Sifting through the social media bilge in search of shelter from the storm, I've come across three articles that stand out. Am I being partisan?

Probably. According to The Nation ...

The real reason we can’t have gun control is that "the paranoid right-wing fringe believes it needs guns to overthrow the government — and even so-called GOP moderates are pandering to them."

Bill Moyers and Michael Winship aren't mincing words.

The GOP on the Eve of Destruction, by Bill Moyers and Michael Winship (Moyers & Company)

... All of these sad examples are but symptoms of a deeper disease – the corruption and debasement of society, government and politics. It is a disease that eats away at the root and heart of what democracy is all about. Remember the opening phrase of the Preamble to the Constitution committing “We, the People” to the most remarkable compact of self-government ever – for the good of all? The Republicans are shredding that vision as they make a bonfire of the hopes that inspired it and, in the process, reduce the United States to a third-rate, sorry excuse for a nation.
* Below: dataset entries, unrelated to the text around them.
(* ===== verification/Evolution.v ===== *)
(** * Version-1 lineages

    [protocol/src/evolution.rs]: [verify_lineage] over signed [tohseno.shot/1]
    records, from a sequence-1 root or a declared legacy-adoption root. *)
From S2P Require Import Prelude Text Digest Keys Records.

Record VerifiedEvolution := {
  ev_sequence : Z;
  ev_commitment : Bytes32;
  ev_signer : P256PublicKey }.

Record VerifiedLineage := {
  vl_shot_id : ShotId;
  vl_builder_id : BuilderId;
  vl_root_sequence : Z;
  vl_legacy_latest_shot : option Z;
  vl_evolutions : list VerifiedEvolution }.

Definition vl_head (v : VerifiedLineage) : option VerifiedEvolution := last (vl_evolutions v).

Abbreviation entry := (ShotRecord * SignatureSidecar)%type.

Section evolution.
Context `{Platform}.

(** The body of the loop for entry [index]: the checks, in order, against the
    root record, the previous commitment and the previous time. *)
Definition verify_entry (genesis : ShotRecord) (root_sequence : Z) (index : nat)
    (previous_commitment : option Bytes32) (previous_time : option Z) (e : entry)
    : result VerifiedEvolution :=
  let '(record, signature) := e in
  offset ← ok_or (Lineage U32_MAX "lineage is too long") (u32_try_from index);
  expected_sequence ← ok_or (Lineage U32_MAX "lineage sequence overflowed")
                        (checked_add_u32 root_sequence offset);
  let fail reason := Lineage (r_sequence record) reason in
  fail_if (r_sequence record != expected_sequence)
    (fail "sequence is not contiguous from the lineage root") ;;
  fail_if ((0 <? index)%nat && opt_is_some (r_origin record))
    (fail "legacy-adoption origin is permitted only on the lineage root") ;;
  fail_if (r_shot_id record != r_shot_id genesis) (fail "ShotID changed") ;;
  fail_if (r_builder_id record != r_builder_id genesis)
    (fail "BuilderID changed without an ownership-proof model") ;;
  fail_if (r_bundle_id record != r_bundle_id genesis) (fail "bundle identifier changed") ;;
  fail_if (r_fascia record != r_fascia genesis) (fail "Fascia identifier changed") ;;
  fail_if (r_previous record != previous_commitment) (fail "previous commitment does not match") ;;
  fail_if (is_some_and (λ time, unix_timestamp (r_created_at record) <? time)%Z previous_time)
    (fail "created_at moved backwards") ;;
  map_err (λ error, fail ("record signature failed: " +:+ display_error error))
    (verify_signature record signature) ;;
  commitment ← map_err (λ error, fail ("commitment failed: " +:+ display_error error))
                 (record_commitment record);
  Ok {| ev_sequence := r_sequence record; ev_commitment := commitment;
        ev_signer := public_key signature |}.

Fixpoint verify_entries (genesis : ShotRecord) (root_sequence : Z) (index : nat)
    (previous_commitment : option Bytes32) (previous_time : option Z) (entries : list entry)
    : result (list VerifiedEvolution) :=
  match entries with
  | [] => Ok []
  | e :: rest =>
      ev ← verify_entry genesis root_sequence index previous_commitment previous_time e;
      evs ← verify_entries genesis root_sequence (S index) (Some (ev_commitment ev))
              (Some (unix_timestamp (r_created_at (fst e)))) rest;
      Ok (ev :: evs)
  end.

(** The root sequence, decided from the first record. *)
Definition root_sequence_of (genesis : ShotRecord) : result Z :=
  match legacy_latest_shot genesis with
  | Some _ => Ok (r_sequence genesis)
  | None =>
      if (r_sequence genesis == 1%Z) && opt_is_none (r_previous genesis) then Ok 1%Z
      else Err (Lineage (r_sequence genesis)
             "lineage must begin at sequence 1 or at a declared legacy-adoption root")
  end.

Definition verify_lineage (entries : list entry) : result VerifiedLineage :=
  match entries with
  | [] => Err (Lineage 0 "lineage is empty")
  | (genesis, _) :: _ =>
      map_err (λ error, Lineage (r_sequence genesis)
                          ("lineage root is invalid: " +:+ display_error error))
        (record_validate genesis) ;;
      root_sequence ← root_sequence_of genesis;
      evolutions ← verify_entries genesis root_sequence 0 None None entries;
      Ok {| vl_shot_id := r_shot_id genesis; vl_builder_id := r_builder_id genesis;
            vl_root_sequence := root_sequence;
            vl_legacy_latest_shot := legacy_latest_shot genesis;
            vl_evolutions := evolutions |}
  end.

(** ** What a verified lineage is *)

(** Entry [index] stands on the root [genesis]. *)
Record stands_on (genesis : ShotRecord) (root_sequence : Z) (index : nat)
    (e : entry) (ev : VerifiedEvolution) : Prop := {
  so_sequence : r_sequence (fst e) = (root_sequence + Z.of_nat index)%Z;
  so_bound : (root_sequence + Z.of_nat index <= U32_MAX)%Z /\ (Z.of_nat index <= U32_MAX)%Z;
  so_origin : 0 < index -> r_origin (fst e) = None;
  so_shot : r_shot_id (fst e) = r_shot_id genesis;
  so_builder : r_builder_id (fst e) = r_builder_id genesis;
  so_bundle : r_bundle_id (fst e) = r_bundle_id genesis;
  so_fascia : r_fascia (fst e) = r_fascia genesis;
  so_signature : verify_signature (fst e) (snd e) = Ok tt;
  so_commitment : record_commitment (fst e) = Ok (ev_commitment ev);
  so_ev_sequence : ev_sequence ev = r_sequence (fst e);
  so_ev_signer : ev_signer ev = public_key (snd e) }.

(** Entry [i] continues what precedes it. *)
Definition continues (previous : option Bytes32) (time : option Z) (e : entry) : Prop :=
  r_previous (fst e) = previous /\
  forall t, time = Some t -> (t <= unix_timestamp (r_created_at (fst e)))%Z.

Lemma verify_entry_Ok g root i pc pt e ev :
  verify_entry g root i pc pt e = Ok ev <-> stands_on g root i e ev /\ continues pc pt e.
Proof.
  destruct e as [r s]. unfold verify_entry, continues. split.
  - intros Hv. res_inv.
    match goal with H : u32_try_from _ = _ |- _ => unfold u32_try_from in H; case_match; [|done] end.
    match goal with H : checked_add_u32 _ _ = _ |- _ =>
      unfold checked_add_u32, checked_add in H; case_match; [|done] end.
    simplify_eq. res_inv. split; [constructor; simpl; try done; try congruence|split; [done|]].
    + intros Hi. destruct i; [lia|]. destruct (r_origin r); done.
    + intros t ->. simpl in *. by res_inv.
  - intros [[? [Hb1 Hb2] Ho ? ? ? ? Hs Hc ? ?] [Hp Ht]]. simpl in *.
    unfold u32_try_from, checked_add_u32, checked_add.
    rewrite (proj2 (Z.leb_le _ _) Hb2). simpl. rewrite (proj2 (Z.leb_le _ _) Hb1). simpl.
    rewrite !bool_decide_eq_true_2 by congruence. simpl.
    replace ((0 <? i)%nat && opt_is_some (r_origin r)) with false.
    2: { destruct i; [done|]. by rewrite Ho by lia. }
    replace (is_some_and _ pt) with false.
    2: { destruct pt as [t|]; [|done]. simpl. symmetry. apply Z.ltb_ge. by apply Ht. }
    simpl. rewrite Hs, Hc. simpl. destruct ev; simpl in *; congruence.
Qed.

Lemma verify_entries_Ok g root i pc pt es evs :
  verify_entries g root i pc pt es = Ok evs <->
  length evs = length es /\
  (forall k e ev, es !! k = Some e -> evs !! k = Some ev -> stands_on g root (i + k) e ev) /\
  (forall e, es !! 0 = Some e -> continues pc pt e) /\
  (forall k e ev e', es !! k = Some e -> evs !! k = Some ev -> es !! S k = Some e' ->
     continues (Some (ev_commitment ev)) (Some (unix_timestamp (r_created_at (fst e)))) e').
Proof.
  revert i pc pt evs. induction es as [|e es IH]; intros i pc pt evs; simpl verify_entries.
  { split; [intros [= <-]; split_and!; try done; intros []; done|].
    intros [Hl _]. destruct evs; [done|]. simpl in Hl. lia. }
  split.
  - intros Hv. res_inv.
    match goal with H : verify_entry _ _ _ _ _ _ = _ |- _ => apply verify_entry_Ok in H as [Hst Hc] end.
    match goal with H : verify_entries _ _ _ _ _ _ = _ |- _ => apply IH in H as (Hl&Hs&H0&Hk) end.
    simpl. split_and!; [lia| | |].
    + intros [|k] e0 ev0 He Hev; simpl in *; simplify_eq.
      * by rewrite Nat.add_0_r.
      * rewrite Nat.add_succ_r. by apply (Hs k).
    + by intros e0 [= <-].
    + intros [|k] e0 ev0 e1 He Hev He1; simpl in *; simplify_eq; [by apply H0|by eapply Hk].
  - intros (Hl&Hs&H0&Hk). destruct evs as [|ev evs]; [done|]. simpl in Hl.
    apply bind_Ok. exists ev. split.
    + apply verify_entry_Ok. split; [|by apply H0].
      rewrite <- (Nat.add_0_r i). by apply (Hs 0).
    + apply bind_Ok. exists evs. split; [|done]. apply IH. split_and!; [lia| | |].
      * intros k e0 ev0 He Hev. rewrite Nat.add_succ_comm. by apply (Hs (S k)).
      * intros e0 He. by apply (Hk 0 e ev).
      * intros k e0 ev0 e1. apply (Hk (S k)).
Qed.
End evolution.
Arguments verify_entry : simpl never.

Section evolution_properties.
Context `{Platform}.

(** The declarative reading of the doc comment of [verify_lineage]. *)
Record is_lineage (entries : list entry) (v : VerifiedLineage) : Prop := {
  il_root : exists genesis,
    fst <$> head entries = Some genesis /\
    record_validate genesis = Ok tt /\
    root_sequence_of genesis = Ok (vl_root_sequence v) /\
    vl_shot_id v = r_shot_id genesis /\ vl_builder_id v = r_builder_id genesis /\
    vl_legacy_latest_shot v = legacy_latest_shot genesis /\
    forall k e ev, entries !! k = Some e -> vl_evolutions v !! k = Some ev ->
      stands_on genesis (vl_root_sequence v) k e ev;
  il_length : length (vl_evolutions v) = length entries;
  il_first : forall e, entries !! 0 = Some e -> r_previous (fst e) = None;
  il_next : forall k e ev e', entries !! k = Some e -> vl_evolutions v !! k = Some ev ->
    entries !! S k = Some e' ->
    r_previous (fst e') = Some (ev_commitment ev) /\
    (unix_timestamp (r_created_at (fst e)) <= unix_timestamp (r_created_at (fst e')))%Z }.

Lemma verify_lineage_spec_fact (entries : list entry) (v : VerifiedLineage) :
  verify_lineage entries = Ok v <-> is_lineage entries v.
Proof.
  unfold verify_lineage. split.
  - destruct entries as [|[g s] rest]; [done|]. intros Hv. res_inv.
    match goal with H : verify_entries _ _ _ _ _ _ = _ |- _ =>
      apply verify_entries_Ok in H as (Hl&Hs&Hfst&Hk) end.
    constructor; simpl; [exists g; split_and!; auto|done|..].
    + intros e He. by apply Hfst.
    + intros k e ev e' He Hev He'. destruct (Hk k e ev e' He Hev He') as [? Ht]. auto.
  - intros [(g&Hg&Hval&Hroot&Hsh&Hb&Hleg&Hs) Hl H0 Hk].
    destruct entries as [|[g' s] rest]; [done|]. injection Hg as ->.
    rewrite Hval, Hroot. cbn [map_err mbind Result_bind].
    assert (verify_entries g (vl_root_sequence v) 0 None None ((g, s) :: rest)
            = Ok (vl_evolutions v)) as ->.
    { apply verify_entries_Ok. split_and!; [done|done| |].
      - intros e He. split; [by apply H0|done].
      - intros k e ev e' He Hev He'. destruct (Hk k e ev e' He Hev He') as [? ?].
        split; [done|]. by intros t [= <-]. }
    simpl. rewrite <- Hsh, <- Hb, <- Hleg. by destruct v.
Qed.

(** [verify_lineage] accepts exactly the lineages its documentation
    describes: a valid sequence-1 or legacy-adoption root, then contiguous
    sequences, each record naming the commitment of its predecessor, with
    stable Shot, builder, bundle and Fascia identity, monotone timestamps,
    valid signatures and no adoption origin after the root; and what it
    returns is the sequence, commitment and signer of every record. *)
Theorem verify_lineage_spec (entries : list entry) (v : VerifiedLineage) :
  verify_lineage entries = Ok v <-> is_lineage entries v.
Proof. by eapply verify_lineage_spec_fact. Qed.

Lemma is_lineage_linked entries v :
  is_lineage entries v -> linked r_previous record_commitment (fst <$> entries).
Proof.
  intros [(g&_&_&_&_&_&_&Hs) Hl H0 Hk]. split.
  - intros r Hr. rewrite list_lookup_fmap in Hr. apply fmap_Some in Hr as (e&He&->). by apply H0.
  - intros k r r' Hr Hr'. rewrite list_lookup_fmap in Hr, Hr'.
    apply fmap_Some in Hr as (e&He&->), Hr' as (e'&He'&->).
    destruct (lookup_lt_is_Some_2 (vl_evolutions v) k) as [ev Hev].
    { rewrite Hl. by eapply lookup_lt_Some. }
    exists (ev_commitment ev). split; [by apply (so_commitment _ _ _ _ _ (Hs k e ev He Hev))|].
    by apply (Hk k e ev e').
Qed.

(** The head commitment of a version-1 lineage commits to its whole
    history: two verified lineages with the same head have the same records,
    unless the record commitment collides on two of them. *)
Theorem lineage_head_binds_history (es es' : list entry) (v v' : VerifiedLineage)
    (Hv : verify_lineage es = Ok v) (Hv' : verify_lineage es' = Ok v')
    (Hhead : ev_commitment <$> vl_head v = ev_commitment <$> vl_head v')
    (Hcf : collision_free record_commitment (fst <$> es) (fst <$> es')) :
  fst <$> es = fst <$> es'.
Proof.
  apply verify_lineage_spec_fact in Hv, Hv'.
  assert (forall es v, is_lineage es v -> exists r c, last (fst <$> es) = Some r /\
    ev_commitment <$> vl_head v = Some c /\ record_commitment r = Ok c) as Hlast.
  { intros l w [(g&Hg&_&_&_&_&_&Hs) Hl _ _].
    destruct l as [|e0 l0] eqn:El; [done|]. rewrite <- El in *.
    destruct (lookup_lt_is_Some_2 l (pred (length l))) as [e He]; [rewrite El; simpl; lia|].
    destruct (lookup_lt_is_Some_2 (vl_evolutions w) (pred (length l))) as [ev Hev].
    { rewrite Hl, El. simpl. lia. }
    exists (fst e), (ev_commitment ev). unfold vl_head.
    rewrite fmap_last, !last_lookup, He, Hl, Hev. split_and!; [done..|].
    by apply (so_commitment _ _ _ _ _ (Hs _ _ _ He Hev)). }
  destruct (Hlast _ _ Hv) as (r&c&Hr&Hc&Hrc), (Hlast _ _ Hv') as (r'&c'&Hr'&Hc'&Hrc').
  rewrite Hc, Hc' in Hhead. injection Hhead as <-.
  assert (r = r') as <-.
  { rewrite last_lookup in Hr, Hr'. apply Hcf; [by eapply list_elem_of_lookup_2..|congruence]. }
  by eapply (linked_last_eq r_previous record_commitment);
    [eapply is_lineage_linked|eapply is_lineage_linked|..].
Qed.

(** Verification is monotone: every nonempty prefix of a verified
    version-1 lineage verifies, with the corresponding prefix of the verified
    evolutions, so appending an Evolution never changes what was established. *)
Theorem verify_lineage_prefix (es es' : list entry) (v : VerifiedLineage)
    (Hne : es <> []) (Hv : verify_lineage (es ++ es') = Ok v) :
  verify_lineage es = Ok {| vl_shot_id := vl_shot_id v; vl_builder_id := vl_builder_id v;
    vl_root_sequence := vl_root_sequence v; vl_legacy_latest_shot := vl_legacy_latest_shot v;
    vl_evolutions := take (length es) (vl_evolutions v) |}.
Proof.
  apply verify_lineage_spec_fact. apply verify_lineage_spec_fact in Hv.
  destruct Hv as [(g&Hg&Hval&Hroot&Hsh&Hb&Hleg&Hs) Hl H0 Hk].
  rewrite length_app in Hl.
  assert (forall k e, es !! k = Some e -> (es ++ es') !! k = Some e) as Hin
    by (intros; by apply lookup_app_l_Some).
  assert (forall k ev, take (length es) (vl_evolutions v) !! k = Some ev ->
    vl_evolutions v !! k = Some ev) as Hte by (intros k ev Hev; by apply lookup_take_Some in Hev as []).
  constructor; simpl.
  - exists g. split_and!; try done; [by destruct es|]. eauto.
  - rewrite length_take. lia.
  - eauto.
  - intros. eapply Hk; eauto.
Qed.
End evolution_properties.
Definition anchor_validate (a : ChainAnchor) : result unit :=
  validate_safe_positive "chain_anchor.chain_id" (ca_chain_id a) ;;
  fail_if (address_is_zero (ca_contract a)) (invalid "chain_anchor.contract" "must not be zero") ;;
  require_nonzero "chain_anchor.transaction" (ca_transaction a).

Record TokenAssociation := {
  ta_schema : string;
  ta_operation : TokenAssociationOperation;
  ta_chain_id : Z;
  ta_token : Address20;
  ta_symbol : option string;
  ta_anchor : option ChainAnchor }.
#[export] Instance TokenAssociation_eq_dec : EqDecision TokenAssociation.
Proof. solve_decision. Defined.
#[export] Instance TokenAssociation_to_json : ToJson TokenAssociation := λ t,
  JObj ([("schema", to_json (ta_schema t)); ("operation", to_json (ta_operation t));
         ("chain_id", to_json (ta_chain_id t)); ("token", to_json (ta_token t))]
        ++ optional_member "symbol" (ta_symbol t) ++ optional_member "anchor" (ta_anchor t)).

Definition token_validate (t : TokenAssociation) : result unit :=
  require_schema "token_association.schema" (ta_schema t) TOKEN_ASSOCIATION_SCHEMA ;;
  validate_safe_positive "token_association.chain_id" (ta_chain_id t) ;;
  fail_if (address_is_zero (ta_token t)) (invalid "token_association.token" "must not be zero") ;;
  when_some (ta_symbol t) (λ symbol, validate_token "token_association.symbol" symbol 1 32) ;;
  when_some (ta_anchor t) anchor_validate.

(** ** Verification results *)

Record VerificationGate := {
  vg_name : string;
  vg_passed : bool;
  vg_deterministic : bool;
  vg_evidence : option ArtifactAvailability }.
#[export] Instance VerificationGate_eq_dec : EqDecision VerificationGate.
Proof. solve_decision. Defined.
#[export] Instance VerificationGate_to_json : ToJson VerificationGate := λ g,
  JObj ([("name", to_json (vg_name g)); ("passed", to_json (vg_passed g));
         ("deterministic", to_json (vg_deterministic g))]
        ++ optional_member "evidence" (vg_evidence g)).

Definition gate_validate (g : VerificationGate) : result unit :=
  validate_token "verification.gate.name" (vg_name g) 1 255 ;;
  when_some (vg_evidence g) availability_validate.

Record VerificationResult := {
  vs_schema : string;
  vs_expression_id : ExpressionId;
  vs_candidate_version_id : VersionId;
  vs_genome_revision : Z;
  vs_genome_digest : Bytes32;
  vs_source_digest : Bytes32;
  vs_capability_graph_digest : Bytes32;
  vs_gates : list VerificationGate;
  vs_passed : bool;
  vs_known_incompleteness : list string;
  vs_verified_at : CanonicalTimestamp }.
#[export] Instance VerificationResult_eq_dec : EqDecision VerificationResult.
Proof. solve_decision. Defined.
#[export] Instance VerificationResult_to_json : ToJson VerificationResult := λ v,
  JObj [("schema", to_json (vs_schema v)); ("expression_id", to_json (vs_expression_id v));
        ("candidate_version_id", to_json (vs_candidate_version_id v));
        ("genome_revision", to_json (vs_genome_revision v));
        ("genome_digest", to_json (vs_genome_digest v));
        ("source_digest", to_json (vs_source_digest v));
        ("capability_graph_digest", to_json (vs_capability_graph_digest v));
        ("gates", to_json (vs_gates v)); ("passed", to_json (vs_passed v));
        ("known_incompleteness", to_json (vs_known_incompleteness v));
        ("verified_at", to_json (vs_verified_at v))].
Perhaps it's just exhaustion. From the City Journal.

MATTHEW HENNESSEY
We are having a political nervous breakdown.

... One thing is clear, however: politically, we are a paranoid-schizophrenic nation. Maybe it’s the fault of social media and cable news, or maybe we’re just wired to expect the worst from one another, but whenever something big happens, we sprint immediately to the partisan barricades. Unrelated events and phenomena seem part of a larger plot—launched and directed, of course, by the other guys. It feels—to borrow the title of Charles Murray’s 2012 book—as if we are coming apart at the political seams. Maybe not since Watergate has America been this mentally and emotionally exhausted.